26.69 Authorization with potentially disqualifying fitness-for-duty information.

§ 26.69 Authorization with potentially disqualifying fitness-for-duty information.

(a) Purpose. This section defines the management actions that licensees and other entities who are subject to this subpart shall take to grant or maintain, at the licensee's or other entity's discretion, the authorization of an individual who is in the following circumstances:

(1) Potentially disqualifying FFD information within the past 5 years has been disclosed or discovered about the individual by any means, including, but not limited to, the individual's self-disclosure, the suitable inquiry, drug and alcohol testing, the administration of any FFD program under this part, a self-report of a legal action, behavioral observation, or other sources of information, including, but not limited to, any background investigation or credit and criminal history check conducted under the requirements of this chapter; and

(2) The potentially disqualifying FFD information has not been reviewed and favorably resolved by a previous licensee or other entity under this section.

(b) Authorization after a first confirmed positive drug or alcohol test result or a 5-year denial of authorization.

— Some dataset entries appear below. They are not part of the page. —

(* ===== verification/Receiver.v ===== *)
(** * The receiver

    Models src/maidsafe/transport/rudp_receiver.cc: the window of packets that
    arrived (or are awaited) and were not yet read by the application, and the
    window of acknowledgements that were sent and not yet answered.
    [HandleData] stores arriving packets, [ReadData] hands their bytes to the
    application in order, [HandleTick] sends acknowledgements and negative
    acknowledgements, [HandleAckOfAck] retires them. *)

From S2P Require Import Prelude Environment Packet ControlPackets Transport SlidingWindow.
From S2P Require Import CongestionControl Shared.
From S2P Require DataPacket NegativeAckPacket.

Record UnreadPacket `{Environment} := MkUnread {
  packet : DataPacket.t;
  lost : bool;
  bytes_read : nat;
  reserve_time : ptime;
}.
Arguments MkUnread {_}.

Record Ack `{Environment} := MkAck {
  ack_packet : AckPacket.t;
  send_time : ptime;
}.
Arguments MkAck {_}.

Record Receiver `{Environment} := MkReceiver {
  unread_packets_ : Window UnreadPacket;
  acks_ : Window Ack;
  last_ack_packet_sequence_number_ : Z;
  ack_sent_time_ : ptime;
}.
Arguments MkReceiver {_}.

Section receiver.
Context `{Environment}.

(** The constructors of window items read the clock. *)
Definition new_unread (t : ptime) : UnreadPacket := MkUnread DataPacket.new true 0 t.
Definition new_ack (p : AckPacket.t) (t : ptime) : Ack := MkAck p t.
(* ===== verification/Socket.v ===== *)
(** * The socket

    Models src/maidsafe/transport/rudp_socket.cc (with the tick operation of
    rudp_tick_op.h): the socket owns the peer, the tick timer, the congestion
    control, the session, the sender and the receiver, passes packets, ticks and
    requests on to them, and keeps the one pending operation of each kind.

    A pending operation is an [async_wait] on a timer that expires at infinity;
    cancelling the timer completes it.  The timers belong to asio, so the model
    records the calls made on each; the completion handlers read the members
    that are in the state.  The socket acts on the dispatcher that registers it
    and on the outside world. *)

From S2P Require Import Prelude Environment Packet ControlPackets Transport SlidingWindow CongestionControl.
From S2P Require Import Shared Decoded Dispatcher.
From S2P Require DataPacket HandshakePacket NegativeAckPacket Session Sender Receiver.

Inductive error_code := no_error | operation_aborted.

(** What is called on the timer of a pending operation, latest first. *)
Inductive timer_call := async_wait | cancel.
Definition deadline : Type := list timer_call.
(** The common end of its operations. *)
Lemma sending_DoSend chunks acked s sh :
  sending chunks acked s → carries chunks (w_sent (sh_world sh)) →
  let st := Sender.do_send_result s sh in
  sending chunks acked st.1 ∧ carries chunks (w_sent (sh_world st.2)) ∧
  sh_cc st.2 = sh_cc sh ∧ sh_peer st.2 = sh_peer sh.
Proof.
  intros Hs Hc st. destruct (Sender.do_send_frame s sh) as (Hsame&Ecc&Ep&new&Esent&Hnew).
  fold st in Hsame, Ecc, Ep, Esent. split; [|split; [|done]].
  - eapply sending_packets; [done| |exact Hsame]. apply Sender.do_send_ok, Hs.
  - rewrite Esent. apply carries_app; [|done]. eapply sending_carries; [done|].
    eapply Forall_impl; [exact Hnew|]. intros dg (_&u&Hu&E). by exists u.
Qed.

Lemma sending_AddData chunks acked s sh data :
  sending chunks acked s → Sender.shared_ok sh → bytes_ok data → carries chunks (w_sent (sh_world sh)) →
  let more := Sender.add_data_chunks s sh data in
  let st := Sender.do_send_result (Sender.added s sh data) sh in
  sending (chunks ++ more) acked st.1 ∧ carries (chunks ++ more) (w_sent (sh_world st.2)) ∧
  sh_cc st.2 = sh_cc sh ∧ sh_peer st.2 = sh_peer sh.
Proof.
  intros [Hok Eb Ha Ed] Hsh Hdata Hc more st. apply sending_DoSend; [|by apply carries_more].
  split; [by apply Sender.sender_ok_added|exact Eb|rewrite length_app; lia|].
  unfold Sender.added, Sender.appended.
  cbn [Sender.set_window Sender.with_maximum SetMaximumSize Sender.unacked_packets_ items_ end_].
  fold more. rewrite fmap_app, Ed, drop_app_le by done. f_equal.
  assert (∀ n, (DataPacket.Data ∘ Sender.packet) <$> Sender.new_packets n (peer_id (sh_peer sh)) more = more) as Hnew.
  { intros n. generalize more. clear. intros l. revert n. induction l as [|d l IH]; intros n; [done|].
    cbn [Sender.new_packets fmap list_fmap]. by rewrite IH. }
  apply Hnew.
Qed.

Lemma sending_HandleAck chunks acked s sh p j :
  sending chunks acked s → few (length chunks) → carries chunks (w_sent (sh_world (Sender.after_ack p sh))) →
  AckPacket.PacketSequenceNumber p = num j → (j ≤ length chunks)%nat →
  let st := Sender.handle_ack_result p s sh in
  (∃ acked', (acked' = acked ∨ acked' = j) ∧ sending chunks acked' st.1) ∧
  carries chunks (w_sent (sh_world st.2)) ∧
  sh_cc st.2 = sh_cc (Sender.after_ack p sh) ∧ sh_peer st.2 = sh_peer sh.
Proof.
  intros Hs Hfew Hc Ep Hj st. pose proof Hs as [Hok Eb Ha Ed]. unfold st, Sender.handle_ack_result.
  set (n := AckPacket.PacketSequenceNumber p) in *.
  destruct (Sender.acknowledges n s) eqn:E; [|split; [exists acked; by split; [left|]|done]].
  destruct (Sender.acknowledges_spec n s) as [Hk En]; [apply Hok|rewrite Ep; apply num_is_seq|done|].
  set (k := Sender.acked_count n s) in *.
  pose proof (wf_size _ (proj1 Hok)) as Hsize. unfold Size in Hsize.
  assert (j = (acked + k)%nat) as ->.
  { apply (num_ahead base (length chunks)); [done|done|done|lia|]. by rewrite <-Ep, En, Eb. }
  assert (sending chunks (acked + k) (Sender.dropped k s)) as Hd.
  { split; [by apply Sender.sender_ok_dropped| |done|].
    - cbn [Sender.dropped Sender.set_window Sender.unacked_packets_ begin_]. by rewrite Eb, num_add.
    - cbn [Sender.dropped Sender.set_window Sender.unacked_packets_ items_].
      by rewrite fmap_drop, Ed, drop_drop. }
  destruct (sending_DoSend _ _ _ (Sender.after_ack p sh) Hd Hc) as (?&?&?&?).
  split; [exists (acked + k)%nat; split; [by right|done]|done].
Qed.
(* ===== verification/Multiplexer.v ===== *)
(** * The multiplexer: sockets and acceptors behind one UDP socket

    Models src/maidsafe/transport/rudp_acceptor.cc, rudp_multiplexer.cc, the
    [operator()] of rudp_dispatch_op.h and rudp_accept_op.h,
    [RudpDispatcher::HandleReceiveFrom], and the life of the socket objects.

    The objects that point at each other (the dispatcher at sockets and at the
    acceptor, the acceptor at the socket that waits for it) live in a store,
    [Node]: a [handle] is an address, and using one behind which there is no
    object faults. *)

From S2P Require Import Prelude Environment Packet ControlPackets Transport SlidingWindow CongestionControl.
From S2P Require Import Shared Decoded Dispatcher Frames Registration.
From S2P Require DataPacket HandshakePacket NegativeAckPacket Session Sender Receiver Socket.

Record PendingRequest `{Environment} := MkPendingRequest {
  remote_id : Z;
  remote_endpoint : endpoint;
}.
Arguments MkPendingRequest {_}.

Record Acceptor `{Environment} := MkAcceptor {
  waiting_accept_ : Socket.deadline;
  waiting_accept_socket_ : option handle;
  pending_requests_ : list PendingRequest;
}.
Arguments MkAcceptor {_}.

Record Node `{Environment} := MkNode {
  socket_is_open : bool;                 (** the multiplexer's UDP socket *)
  net : Socket.Net;                      (** its dispatcher, and the world *)
  sockets : gmap handle Socket.Socket;
  acceptors : gmap handle Acceptor;
}.
Arguments MkNode {_}.

Section multiplexer.
Context `{Environment}.

Definition new_node (w : World) : Node := MkNode false (new_dispatcher, w) ∅ ∅.

Definition set_socket_open (b : bool) (n : Node) : Node := MkNode b (net n) (sockets n) (acceptors n).
Definition set_net (v : Socket.Net) (n : Node) : Node :=
  MkNode (socket_is_open n) v (sockets n) (acceptors n).
Definition set_sockets (v : gmap handle Socket.Socket) (n : Node) : Node :=
  MkNode (socket_is_open n) (net n) v (acceptors n).
Definition set_acceptors (v : gmap handle Acceptor) (n : Node) : Node :=
  MkNode (socket_is_open n) (net n) (sockets n) v.

Definition dispatcher_ (n : Node) : Dispatcher := (net n).1.

(** Run a member function of the socket at [h]. *)
Definition on_socket {A} (h : handle) (m : M Socket.State A) : M Node A := λ n,
  match sockets n !! h with
  | None => Fault OutOfBounds
  | Some s =>
      match m (s, net n) with
      | Ok (a, (s', net')) => Ok (a, set_net net' (set_sockets (<[h := s']> (sockets n)) n))
      | Fault f => Fault f
      end
  end.

Definition acceptor (h : handle) : M Node Acceptor := λ n,
  match acceptors n !! h with Some a => Ok (a, n) | None => Fault OutOfBounds end.
Definition upd_acceptor (h : handle) (f : Acceptor → Acceptor) : M Node unit :=
  modify (λ n, set_acceptors (alter f h (acceptors n)) n).

Definition accept_call (c : Socket.timer_call) (a : Acceptor) : Acceptor :=
  MkAcceptor (c :: waiting_accept_ a) (waiting_accept_socket_ a) (pending_requests_ a).
Definition set_waiting (h : option handle) (a : Acceptor) : Acceptor :=
  MkAcceptor (waiting_accept_ a) h (pending_requests_ a).
Definition set_pending (l : list PendingRequest) (a : Acceptor) : Acceptor :=
  MkAcceptor (waiting_accept_ a) (waiting_accept_socket_ a) l.

Definition SetDispatcherAcceptor (h : option handle) : M Node unit :=
  n ← get; d ← liftR (SetAcceptor h (dispatcher_ n)); modify (set_net (d, (net n).2)).

(** ** RudpAcceptor *)

(** The constructor, of the object at [this]. *)
Definition new_acceptor (this : handle) : M Node unit :=
  modify (λ n, set_acceptors (<[this := MkAcceptor [] None []]> (acceptors n)) n);;
  SetDispatcherAcceptor (Some this).

Definition IsOpen (this : handle) (n : Node) : bool :=
  bool_decide (GetAcceptor (dispatcher_ n) = Some this).

(** The destructor. *)
Definition delete_acceptor (this : handle) : M Node unit :=
  open ← gets (IsOpen this);
  when open (SetDispatcherAcceptor None);;
  modify (λ n, set_acceptors (delete this (acceptors n)) n).

Definition Close (this : handle) : M Node unit :=
  upd_acceptor this (set_pending []);;
  upd_acceptor this (accept_call Socket.cancel);;
  open ← gets (IsOpen this);
  when open (SetDispatcherAcceptor None).

(** [socket.peer_.SetEndpoint(..); socket.peer_.SetId(..)] *)
Definition SetPeer (socket : handle) (ep : endpoint) (id : Z) : M Node unit :=
  on_socket socket (Socket.in_shared (upd_peer (peer_SetEndpoint ep)));;
  on_socket socket (Socket.in_shared (upd_peer (peer_SetId id))).

Definition StartAccept (this socket : handle) : M Node unit :=
  a ← acceptor this;
  assertb (bool_decide (waiting_accept_socket_ a = None));;
  match pending_requests_ a with
  | request :: rest =>
      SetPeer socket (remote_endpoint request) (remote_id request);;
      upd_acceptor this (set_pending rest);;
      upd_acceptor this (accept_call Socket.cancel)
  | [] => upd_acceptor this (set_waiting (Some socket))
  end.
Lemma endpoint_of_pb_of ep : is_u16 (ep_port ep) → endpoint_of_pb (Some (pb_of_endpoint ep)) = ep.
Proof.
  intros Hp. unfold endpoint_of_pb, pb_of_endpoint, endpoint_of_string. cbn [default from_option pb_ip pb_port id].
  rewrite ip_from_to_string, u16_small by done. by destruct ep.
Qed.

Lemma IsValid_none : IsValid endpoint_none = false.
Proof. unfold IsValid. cbn. by rewrite bool_decide_eq_true_2. Qed.

Lemma locals_of_pb locals port :
  is_u16 port → Forall (λ ep, ep_port ep = port) locals →
  ((λ text, endpoint_of_string text (u16 (default 0 (ep_port <$> last locals)))) <$>
    (ip_to_string ∘ ep_address <$> locals)) = locals.
Proof.
  intros Hp Hl. destruct (decide (locals = [])) as [->|Hne]; [done|].
  assert (ep_port <$> last locals = Some port) as ->.
  { destruct (last locals) as [x|] eqn:E; [|by apply last_None in E].
    apply last_Some_elem_of in E. rewrite Forall_forall in Hl. cbn. by rewrite (Hl x). }
  cbn [default from_option id]. rewrite u16_small by done. clear Hne.
  induction Hl as [|x l Ex _ IH]; [done|]. cbn [fmap list_fmap]. rewrite IH. f_equal.
  unfold endpoint_of_string. cbn [compose]. rewrite ip_from_to_string, <-Ex. by destruct x.
Qed.
(* ===== verification/NatService.v ===== *)
(** * Helping other nodes to detect their NAT

    Models src/maidsafe/transport/nat_detection_service.cc and service.cc.  A node
    behind a NAT asks a rendezvous node, which asks a third one, the proxy, to
    connect to it; where that fails, the proxy asks through the rendezvous node to
    be connected to.

    What the service does with transports is in [actions], newest first: a
    transport is the listening one ([None]), or the n-th that was made.  Where the
    code waits, what happens meanwhile is an argument.  The local variables that
    callbacks point to are in [frames] as long as the function runs. *)

From S2P Require Import Prelude Environment Transport Contact Protobuf MessageHandler NatDetection.
From S2P Require Shared.

Inductive action `{IpAddress} :=
  | ASend (transport : option nat) (message : list Z) (ep : endpoint) (timeout : Z)
  | AConnect (transport : option nat) (ep : endpoint) (timeout : Z)
  | AListen (transport : option nat) (ep : endpoint)
  | AError (condition : TransportCondition) (ep : endpoint).
Arguments ASend {_}.
Arguments AConnect {_}.
Arguments AListen {_}.
Arguments AError {_}.

(** [condition], [result] and whether the condition variable was notified *)
Record Local := MkLocal { condition : TransportCondition; result : bool; woken : bool }.

Record NatDetectionService `{Environment} := MkNatDetectionService {
  own_endpoint : endpoint;                           (** the listening transport's details *)
  on_proxy_connect_response_ : list (nat * endpoint); (** frame and proxy *)
  on_error_ : list (nat * endpoint);
  frames : gmap nat Local;
  entered : nat;                                     (** functions that waited, which number the frames *)
  endpoints_got : nat;                               (** calls of the functor *)
  transports : nat;
  actions : list action;
  world : World;
}.
Arguments MkNatDetectionService {_}.

Section service.
Context `{Environment} `{!IpText} `{Crypto} `{Protobuf}.
(** [get_directly_connected_endpoint_], and the private key of the message handler *)
Context (get_endpoint : option (nat → endpoint)) (key : option PrivateKey).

The requirements in this paragraph apply to individuals whose authorization was denied or terminated unfavorably for a first violation of an FFD policy involving a confirmed positive drug or alcohol test result and individuals whose authorization was denied for 5 years under § 26.75(c), (d), (e)(2), or (f). To grant, and subsequently maintain, the individual's authorization, the licensee or other entity shall -

(1) Obtain and review a self-disclosure and employment history from the individual that addresses the shorter period of either the past 5 years or since the individual's last period of authorization was terminated, and verify that the self-disclosure does not contain any previously undisclosed potentially disqualifying FFD information before granting authorization;

(2) Complete a suitable inquiry with every employer by whom the individual claims to have been employed during the period addressed in the employment history obtained under paragraph (b)(1) of this section, and obtain and review any records that other licensees or entities who are subject to this part may have developed related to the unfavorable termination or denial of authorization;

(3) If the individual was subject to a 5-year denial of authorization under this part, verify that he or she has abstained from substance abuse for at least the past 5 years;

(4) Ensure that an SAE has conducted a determination of fitness and concluded that the individual is fit to safely and competently perform his or her duties.

(i) If the individual's authorization was denied or terminated unfavorably for a first confirmed positive drug or alcohol test result, ensure that clinically appropriate treatment and followup testing plans have been developed by an SAE before granting authorization;

(ii) If the individual was subject to a 5-year denial of authorization, ensure that any recommendations for treatment and followup testing from an SAE's determination of fitness are initiated before granting authorization; and

(iii) Verify that the individual is in compliance with, and successfully completes, any followup testing and treatment plans.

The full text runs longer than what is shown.